Items from a data source:
....
(** * Console-log pipeline of the Framework EC debugfs driver

    A shallow embedding of [src/fwk_ec_debugfs.c]: the circular log buffer,
    the polling work item [fwk_ec_console_log_work] that fills it from the
    EC, and the reader [fwk_ec_console_log_read] that drains it; then poll,
    suspend, resume and the panic notifier; then, in [Probe], the code that
    sets the driver up.

    Integers of the C code are [Z]; the masks of <linux/circ_buf.h> are
    written with [Z.land].  Bytes are [Byte.byte].  The storage of the
    circular buffer is a list updated by index.  The EC and its transport
    are an abstract device threaded through the calls. *)

From Stdlib Require Import ZArith Lia.
From Stdlib.Strings Require Import Byte String.
From stdpp Require Import base list.

Open Scope Z_scope.

(** ** <linux/circ_buf.h> *)

Record circ_buf := { buf : list byte; head : Z; tail : Z }.

(** Modelled from the spec: the macros of <linux/circ_buf.h> are not part of
    the driver's file.  The spec gives count = (head - tail) mod capacity and
    space = capacity - 1 - count; the definitions below are the header's own
    mask forms, and [CIRC_CNT_mod], [CIRC_SPACE_CNT] relate them to the
    spec's wording. *)
Definition CIRC_CNT (head tail size : Z) : Z := Z.land (head - tail) (size - 1).

Definition CIRC_SPACE (head tail size : Z) : Z := CIRC_CNT tail (head + 1) size.

Definition CIRC_CNT_TO_END (head tail size : Z) : Z :=
  let end_ := size - tail in
  let n := Z.land (head + end_) (size - 1) in
  if n <? end_ then n else end_.

(** [#define CIRC_ADD(idx, size, value) (((idx) + (value)) & ((size) - 1))] *)
Definition CIRC_ADD (idx size value : Z) : Z := Z.land (idx + value) (size - 1).

(** ** Constants *)

Definition LOG_POLL_SEC : Z := 10.

(** <uapi/asm-generic/errno-base.h>, <linux/errno.h>, <uapi/asm-generic/fcntl.h> *)
Definition EAGAIN : Z := 11.
Definition EFAULT : Z := 14.
Definition ERESTARTSYS : Z := 512.
Definition O_NONBLOCK : Z := 2048.

Definition CONSOLE_READ_RECENT : Z := 1.

Inductive ec_command :=
  | EC_CMD_CONSOLE_SNAPSHOT
  | EC_CMD_CONSOLE_READ (subcmd : Z).

(** [ec_buffer[idx]]; the data area is read only below [ret]. *)
Definition byte_at (l : list byte) (idx : Z) : byte :=
  if idx <? 0 then x00 else nth (Z.to_nat idx) l x00.

Definition is_nul (b : byte) : bool := Byte.eqb b x00.

(** [cb->buf + cb->tail], [n] bytes *)
Definition span (l : list byte) (start n : Z) : list byte :=
  take (Z.to_nat n) (drop (Z.to_nat start) l).

Ltac splits := repeat match goal with |- _ /\ _ => split end.

Section Driver.

(** [LOG_SIZE] is [1 << LOG_SHIFT].  The driver fixes [LOG_SHIFT] to 14 (the
    definition of that name after this section); the spec's scenarios use a
    capacity of 16.  The development holds for every shift. *)
Variable LOG_SHIFT : nat.

Definition LOG_SIZE : Z := Z.shiftl 1 (Z.of_nat LOG_SHIFT).

(** The EC behind its command transport: a transfer returns the status
    ([ret]: bytes received, or negative), the data area of the message after
    the transfer, and the device afterwards. *)
Variable ec_device : Type.
Variable fwk_ec_cmd_xfer_status :
  ec_device -> ec_command -> Z * list byte * ec_device.

(** The part of the kernel the work item touches. *)
Record state := {
  ec_dev : ec_device;
  log_buffer : circ_buf;
  (** delay in ms of the pending [log_poll_work], if it is pending *)
  log_poll_work : option Z;
  (** the static flag behind [dev_info_once] at line 90, and the kernel log *)
  print_once : bool;
  dmesg : list string;
  (** observations: commands sent, bytes stored by line 108, wake-ups of
      line 114, times the test of line 89 found no space *)
  xfers : list ec_command;
  stored : list byte;
  wakeups : nat;
  saturations : nat;
}.

(** The device after a transfer, the command noted. *)
Definition after_xfer (e : ec_device) (c : ec_command) (s : state) : state :=
  {| ec_dev := e; log_buffer := log_buffer s; log_poll_work := log_poll_work s;
     print_once := print_once s; dmesg := dmesg s;
     xfers := xfers s ++ [c]; stored := stored s; wakeups := wakeups s;
     saturations := saturations s |}.

Definition set_log_buffer (cb : circ_buf) (s : state) : state :=
  {| ec_dev := ec_dev s; log_buffer := cb; log_poll_work := log_poll_work s;
     print_once := print_once s; dmesg := dmesg s;
     xfers := xfers s; stored := stored s; wakeups := wakeups s;
     saturations := saturations s |}.

Definition set_log_poll_work (w : option Z) (s : state) : state :=
  {| ec_dev := ec_dev s; log_buffer := log_buffer s; log_poll_work := w;
     print_once := print_once s; dmesg := dmesg s;
     xfers := xfers s; stored := stored s; wakeups := wakeups s;
     saturations := saturations s |}.

(** One call of the transport on behalf of the work item. *)
Definition xfer (c : ec_command) (s : state) : Z * list byte * state :=
  let '(ret, data, e) := fwk_ec_cmd_xfer_status (ec_dev s) c in
  (ret, data, after_xfer e c s).

(** Modelled from the spec: [dev_info_once] is a kernel macro, absent from
    the driver's file.  The spec asks for a one-time signal, once per process
    lifetime, a sticky flag that is checked and set. *)
Definition dev_info_once (msg : string) (s : state) : state :=
  if print_once s then s
  else
    {| ec_dev := ec_dev s; log_buffer := log_buffer s;
       log_poll_work := log_poll_work s;
       print_once := true; dmesg := dmesg s ++ [msg];
       xfers := xfers s; stored := stored s; wakeups := wakeups s;
     saturations := saturations s |}.

(** Line 89 found [buf_space] at 0. *)
Definition saturated (s : state) : state :=
  {| ec_dev := ec_dev s; log_buffer := log_buffer s;
     log_poll_work := log_poll_work s;
     print_once := print_once s; dmesg := dmesg s;
     xfers := xfers s; stored := stored s; wakeups := wakeups s;
     saturations := S (saturations s) |}.

Definition wake_up (s : state) : state :=
  {| ec_dev := ec_dev s; log_buffer := log_buffer s;
     log_poll_work := log_poll_work s;
     print_once := print_once s; dmesg := dmesg s;
     xfers := xfers s; stored := stored s; wakeups := S (wakeups s);
     saturations := saturations s |}.

(** [schedule_delayed_work] queues the item unless it is pending already. *)
Definition schedule_delayed_work (delay : Z) (s : state) : state :=
  match log_poll_work s with
  | Some _ => s
  | None => set_log_poll_work (Some delay) s
  end.

(** Delays are kept in milliseconds. *)
Definition msecs_to_jiffies (m : Z) : Z := m.

(** Lines 108-109: [cb->buf[cb->head] = c; cb->head = CIRC_ADD(cb->head, LOG_SIZE, 1)]. *)
Definition put_byte (c : byte) (cb : circ_buf) : circ_buf :=
  {| buf := <[Z.to_nat (head cb) := c]> (buf cb);
     head := CIRC_ADD (head cb) LOG_SIZE 1;
     tail := tail cb |}.

Definition store_byte (c : byte) (s : state) : state :=
  {| ec_dev := ec_dev s; log_buffer := put_byte c (log_buffer s);
     log_poll_work := log_poll_work s;
     print_once := print_once s; dmesg := dmesg s;
     xfers := xfers s; stored := stored s ++ [c]; wakeups := wakeups s;
     saturations := saturations s |}.

(** Lines 107-112, the inner loop; [None] only when the fuel runs out. *)
Fixpoint copy_loop (fuel : nat) (ec_buffer : list byte) (ret idx buf_space : Z)
    (s : state) : option (Z * state) :=
  match fuel with
  | O => None
  | S fuel' =>
      if (idx <? ret) && negb (is_nul (byte_at ec_buffer idx)) && (0 <? buf_space)
      then copy_loop fuel' ec_buffer ret (idx + 1) (buf_space - 1)
             (store_byte (byte_at ec_buffer idx) s)
      else Some (buf_space, s)
  end.

Definition dropped_msg : string := "Some logs may have been dropped...".

(** Lines 88-115, the outer loop, entered with the mutex held. *)
Fixpoint read_loop (fuel : nat) (buf_space : Z) (s : state) : option state :=
  match fuel with
  | O => None
  | S fuel' =>
      if buf_space =? 0
      then Some (dev_info_once dropped_msg (saturated s))
      else
        let '(ret, ec_buffer, s1) := xfer (EC_CMD_CONSOLE_READ CONSOLE_READ_RECENT) s in
        if ret <? 0 then Some s1
        else if (ret =? 0) || is_nul (byte_at ec_buffer 0) then Some s1
        else
          match copy_loop (S (Z.to_nat ret)) ec_buffer ret 0 buf_space s1 with
          | None => None
          | Some (buf_space', s2) => read_loop fuel' buf_space' (wake_up s2)
          end
  end.

(** [fwk_ec_console_log_work], lines 61-122. *)
Definition fwk_ec_console_log_work (s : state) : option state :=
  let '(ret, _, s1) := xfer EC_CMD_CONSOLE_SNAPSHOT s in
  if ret <? 0
  then Some (schedule_delayed_work (msecs_to_jiffies (LOG_POLL_SEC * 1000)) s1)
  else
    let cb := log_buffer s1 in
    let buf_space := CIRC_SPACE (head cb) (tail cb) LOG_SIZE in
    match read_loop (S (Z.to_nat buf_space)) buf_space s1 with
    | None => None
    | Some s2 => Some (schedule_delayed_work (msecs_to_jiffies (LOG_POLL_SEC * 1000)) s2)
    end.

(** The workqueue clears the pending state of an item before it runs it. *)
Definition run_work (s : state) : option state :=
  fwk_ec_console_log_work (set_log_poll_work None s).

(** ** The reader, [fwk_ec_console_log_read], lines 131-172 *)

(** Where a task is inside [fwk_ec_console_log_read]. *)
Inductive read_pc :=
  | AtLoopTest                     (** line 140, [log_mutex] held *)
  | AtWait                         (** line 148, [log_mutex] released *)
  | Returned (ret : Z) (ubuf : list byte).

(** Modelled from the spec: [copy_to_user] is a kernel primitive; it returns
    the number of bytes it could not copy, nothing when the user buffer is
    good. *)
Definition copy_to_user (fault : bool) (n : Z) : Z := if fault then n else 0.

(** Modelled from the spec: [wait_event_interruptible] is a kernel macro.
    It returns 0 once the condition holds, [-ERESTARTSYS] when a signal
    interrupts the sleep, and keeps the task asleep otherwise ([None]). *)
Definition wait_event_interruptible (signal_pending condition : bool) : option Z :=
  if condition then Some 0
  else if signal_pending then Some (- ERESTARTSYS)
  else None.

(** Line 167: [cb->tail = CIRC_ADD(cb->tail, LOG_SIZE, ret)]. *)
Definition advance_tail (ret : Z) (cb : circ_buf) : circ_buf :=
  {| buf := buf cb; head := head cb; tail := CIRC_ADD (tail cb) LOG_SIZE ret |}.

(** Lines 140-171 with [log_mutex] held: from the loop test to the unlock,
    that of line 146 (then the task waits) or that of line 170 (then it
    returns).  [count] is a [size_t]. *)
Definition read_locked (f_flags : Z) (count : N) (fault : bool)
    (cb : circ_buf) : read_pc * circ_buf :=
  if CIRC_CNT (head cb) (tail cb) LOG_SIZE =? 0 then
    if Z.land f_flags O_NONBLOCK =? 0
    then (AtWait, cb)
    else (Returned (- EAGAIN) [], cb)
  else
    let ret := Z.min (CIRC_CNT_TO_END (head cb) (tail cb) LOG_SIZE) (Z.of_N count) in
    if copy_to_user fault ret =? 0
    then (Returned ret (span (buf cb) (tail cb) ret), advance_tail ret cb)
    else (Returned (- EFAULT) [], cb).

(** Lines 148-153: the wait, then either the return of line 151 or the
    [mutex_lock] that leads back to the loop test. *)
Definition read_waiting (signal_pending : bool) (cb : circ_buf) : read_pc :=
  match wait_event_interruptible signal_pending
          (negb (CIRC_CNT (head cb) (tail cb) LOG_SIZE =? 0)) with
  | None => AtWait
  | Some ret => if ret <? 0 then Returned ret [] else AtLoopTest
  end.

(** One scheduling of the reading task: it sees the buffer as the other
    tasks left it. *)
Definition read_step (f_flags : Z) (count : N) (fault : bool)
    (pc : read_pc) (signal_pending : bool) (cb : circ_buf) : read_pc * circ_buf :=
  match pc with
  | AtLoopTest => read_locked f_flags count fault cb
  | AtWait => (read_waiting signal_pending cb, cb)
  | Returned _ _ => (pc, cb)
  end.

(** A call of [fwk_ec_console_log_read] against its environment: each element
    of [sched] is one scheduling of the task, with the signal state and the
    ring buffer as it then is.  The result is where the task stands and, if
    it got that far, the buffer it left at its last step. *)
Fixpoint read_run (f_flags : Z) (count : N) (fault : bool) (pc : read_pc)
    (sched : list (bool * circ_buf)) (last : circ_buf) : read_pc * circ_buf :=
  match sched with
  | [] => (pc, last)
  | (sig, cb) :: sched' =>
      match pc with
      | Returned _ _ => (pc, last)
      | _ =>
          let '(pc', cb') := read_step f_flags count fault pc sig cb in
          read_run f_flags count fault pc' sched' cb'
      end
  end.

(** [fwk_ec_console_log_read]: the call takes [log_mutex] (line 138) and
    enters the loop. *)
Definition fwk_ec_console_log_read (f_flags : Z) (count : N) (fault : bool)
    (sched : list (bool * circ_buf)) (last : circ_buf) : read_pc * circ_buf :=
  read_run f_flags count fault AtLoopTest sched last.

(** ** The driver as a whole *)

(** What the tasks do to the ring buffer, one critical section at a time:
    the work item runs a cycle, or a reader passes through lines 140-171.
    The work item holds [log_mutex] from line 85 to line 117 and the readers
    change the cursors only under it, so the sections do not overlap; the
    snapshot transfer of line 80 comes before the lock but touches the EC
    only, which no reader does. *)
Inductive op :=
  | OpWork
  | OpRead (f_flags : Z) (count : N) (fault : bool).

Definition ubuf_of (pc : read_pc) : list byte :=
  match pc with Returned _ ubuf => ubuf | _ => [] end.
Lemma lowerChar_idem (c : ascii) : lowerChar (lowerChar c) = lowerChar c.
Proof. destruct c as [[] [] [] [] [] [] [] []]; reflexivity. Qed.

Lemma toLowerCase_idem (s : string) : toLowerCase (toLowerCase s) = toLowerCase s.
Proof.
  induction s as [|c s IH]; simpl; [reflexivity|].
  now rewrite lowerChar_idem, IH.
Qed.

End JSStringFacts.

(** ** Insertion-ordered maps *)

Module JSMapFacts.
Section Facts.
Context {K V : Type} `{EqDecision K}.
Implicit Types (m : list (K * V)) (k : K) (v : V).

Lemma get_set_eq m k v : JSMap.get k (JSMap.set k v m) = Some v.
Proof.
  induction m as [|[k' v'] m IH]; simpl.
  - now rewrite decide_True.
  - destruct (decide (k = k')) as [->|Hne]; simpl.
    + now rewrite decide_True.
    + now rewrite decide_False.
Qed.

Lemma get_set_ne m k k' v : k <> k' -> JSMap.get k' (JSMap.set k v m) = JSMap.get k' m.
Proof.
  intros Hne. induction m as [|[k0 v0] m IH]; simpl.
  - rewrite decide_False; [reflexivity | congruence].
  - destruct (decide (k = k0)) as [->|Hk]; simpl.
    + rewrite !decide_False; [reflexivity | congruence | congruence].
    + destruct (decide (k' = k0)); [reflexivity | exact IH].
Qed.

Lemma has_get m k : JSMap.has k m = true <-> is_Some (JSMap.get k m).
Proof.
  unfold JSMap.has. destruct (JSMap.get k m); split; try discriminate; eauto.
  intros [x Hx]. discriminate.
Qed.

Lemma get_In m k v : JSMap.get k m = Some v -> In (k, v) m.
Proof.
  induction m as [|[k' v'] m IH]; simpl; [discriminate|].
  destruct (decide (k = k')) as [->|Hne].
  - intros [= ->]. now left.
  - intros Hg. right. now apply IH.
Qed.

Lemma get_None m k : JSMap.get k m = None <-> ~ In k (JSMap.keys m).
Proof.
  induction m as [|[k' v'] m IH]; simpl; [tauto|].
  destruct (decide (k = k')) as [->|Hne].
  - split; [discriminate | intros Hn; exfalso; apply Hn; now left].
  - rewrite IH. split; [intros Hn [He|Hi]; [congruence | tauto] | tauto].
Qed.

Lemma keys_set_In m k k' v :
  In k' (JSMap.keys (JSMap.set k v m)) <-> k' = k \/ In k' (JSMap.keys m).
Proof.
  induction m as [|[k0 v0] m IH]; simpl.
  - intuition congruence.
  - destruct (decide (k = k0)) as [->|Hne]; simpl.
    + intuition congruence.
    + rewrite IH. intuition congruence.
Qed.
End Facts.
End JSMapFacts.

(** ** The message history store *)

Section StoreFacts.
Implicit Types (users : gmap string UserConfig) (u : string) (p : Platform)
  (c : string) (m : Message) (l : list Message).

Lemma historyOf_setHistory_eq (cfg : UserConfig) p h :
  historyOf (messageHistory (setHistory cfg p h)) p = h.
Proof. now destruct p. Qed.

Lemma historyOf_setHistory_ne (cfg : UserConfig) p p' h :
  p <> p' ->
  historyOf (messageHistory (setHistory cfg p h)) p' = historyOf (messageHistory cfg) p'.
Proof. destruct p, p'; simpl; intros Hne; congruence. Qed.

Lemma platformClients_setHistory (cfg : UserConfig) p h :
  platformClients (setHistory cfg p h) = platformClients cfg.
Proof. reflexivity. Qed.

(** A delivery to a known user leaves the message list of the addressed
    channel with the new message pushed and, above the limit, its head
    shifted out. *)
Lemma storedMessages_store_same users u p c m :
  is_Some (users !! u) ->
  storedMessages (storeMessage users u p c m) u p c =
    let pushed := storedMessages users u p c ++ [m] in
    if (MAX_HISTORY_PER_CHANNEL <? length pushed)%nat then shift pushed else pushed.
Proof.
  intros [cfg Hcfg]. unfold storedMessages, storeMessage. rewrite Hcfg.
  set (hist := historyOf (messageHistory cfg) p).
  unfold JSMap.has. destruct (JSMap.get c hist) as [old|] eqn:Hget.
  - rewrite Hget. rewrite lookup_insert_eq, historyOf_setHistory_eq.
    now rewrite JSMapFacts.get_set_eq.
  - rewrite JSMapFacts.get_set_eq.
    rewrite lookup_insert_eq, historyOf_setHistory_eq.
    now rewrite JSMapFacts.get_set_eq.
Qed.

(** Every other channel, platform and user keeps its messages. *)
Lemma storedMessages_store_other users u p c m u' p' c' :
  ~ (u' = u /\ p' = p /\ c' = c) ->
  storedMessages (storeMessage users u p c m) u' p' c' = storedMessages users u' p' c'.
Proof.
  intros Hne. unfold storedMessages, storeMessage.
  destruct (users !! u) as [cfg|] eqn:Hcfg; [|reflexivity].
  set (hist := historyOf (messageHistory cfg) p).
  assert (Hkey : forall h',
    (forall k, k <> c -> JSMap.get k h' = JSMap.get k hist) ->
    match <[u := setHistory cfg p h']> users !! u' with
    | Some user =>
        match JSMap.get c' (historyOf (messageHistory user) p') with
        | Some l => l | None => []
        end
    | None => []
    end =
    match users !! u' with
    | Some user =>
        match JSMap.get c' (historyOf (messageHistory user) p') with
        | Some l => l | None => []
        end
    | None => []
    end).
  { intros h' Hh'. destruct (decide (u' = u)) as [->|Hu].
    - rewrite lookup_insert_eq, Hcfg.
      destruct (decide (p' = p)) as [->|Hp].
      + rewrite historyOf_setHistory_eq. fold hist.
        rewrite Hh'; [reflexivity|]. intros ->. now apply Hne.
      + now rewrite historyOf_setHistory_ne by congruence.
    - now rewrite lookup_insert_ne by congruence. }
  unfold JSMap.has. destruct (JSMap.get c hist) as [old|] eqn:Hget.
  - rewrite Hget. apply Hkey. intros k Hk.
    now rewrite JSMapFacts.get_set_ne by congruence.
  - rewrite JSMapFacts.get_set_eq. apply Hkey. intros k Hk.
    now rewrite !JSMapFacts.get_set_ne by congruence.
Qed.

Lemma storeMessage_keeps_user users u p c m u' :
  is_Some (users !! u') -> is_Some (storeMessage users u p c m !! u').
Proof.
  intros Hu'. unfold storeMessage.
  destruct (users !! u) as [cfg|] eqn:Hcfg; [|exact Hu'].
  destruct (JSMap.get c _);
    (destruct (decide (u = u')) as [->|Hne];
     [rewrite lookup_insert_eq; eauto | now rewrite lookup_insert_ne]).
Qed.

Lemma deliverAll_keeps_user users (ds : list Delivery) u :
  is_Some (users !! u) -> is_Some (deliverAll users ds !! u).
Proof.
  revert users. induction ds as [|d ds IH]; intros users Hu; [exact Hu|].
  apply IH. now apply storeMessage_keeps_user.
Qed.

Lemma deliverAll_snoc users (ds : list Delivery) (d : Delivery) :
  deliverAll users (ds ++ [d]) = deliver (deliverAll users ds) d.
Proof. unfold deliverAll. now rewrite fold_left_app. Qed.

Lemma messagesFor_snoc u p c (ds : list Delivery) (d : Delivery) :
  messagesFor u p c (ds ++ [d]) =
    messagesFor u p c ds ++ (if addressedTo u p c d then [dMessage d] else []).
Proof.
  unfold messagesFor. rewrite List.filter_app, map_app. simpl.
  now destruct (addressedTo u p c d).
Qed.

Lemma lastN_length {A} (n : nat) (l : list A) : length (lastN n l) = Nat.min (length l) n.
Proof. unfold lastN. rewrite length_skipn. lia. Qed.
....
The problem: Only the lines of the data holding the string "congruence" are wanted; copy each of them.

Answer space:
  - rewrite decide_False; [reflexivity | congruence].
    + rewrite !decide_False; [reflexivity | congruence | congruence].
  - rewrite IH. split; [intros Hn [He|Hi]; [congruence | tauto] | tauto].
  - intuition congruence.
    + intuition congruence.
    + rewrite IH. intuition congruence.
Proof. destruct p, p'; simpl; intros Hne; congruence. Qed.
      + now rewrite historyOf_setHistory_ne by congruence.
    - now rewrite lookup_insert_ne by congruence. }
    now rewrite JSMapFacts.get_set_ne by congruence.
    now rewrite !JSMapFacts.get_set_ne by congruence.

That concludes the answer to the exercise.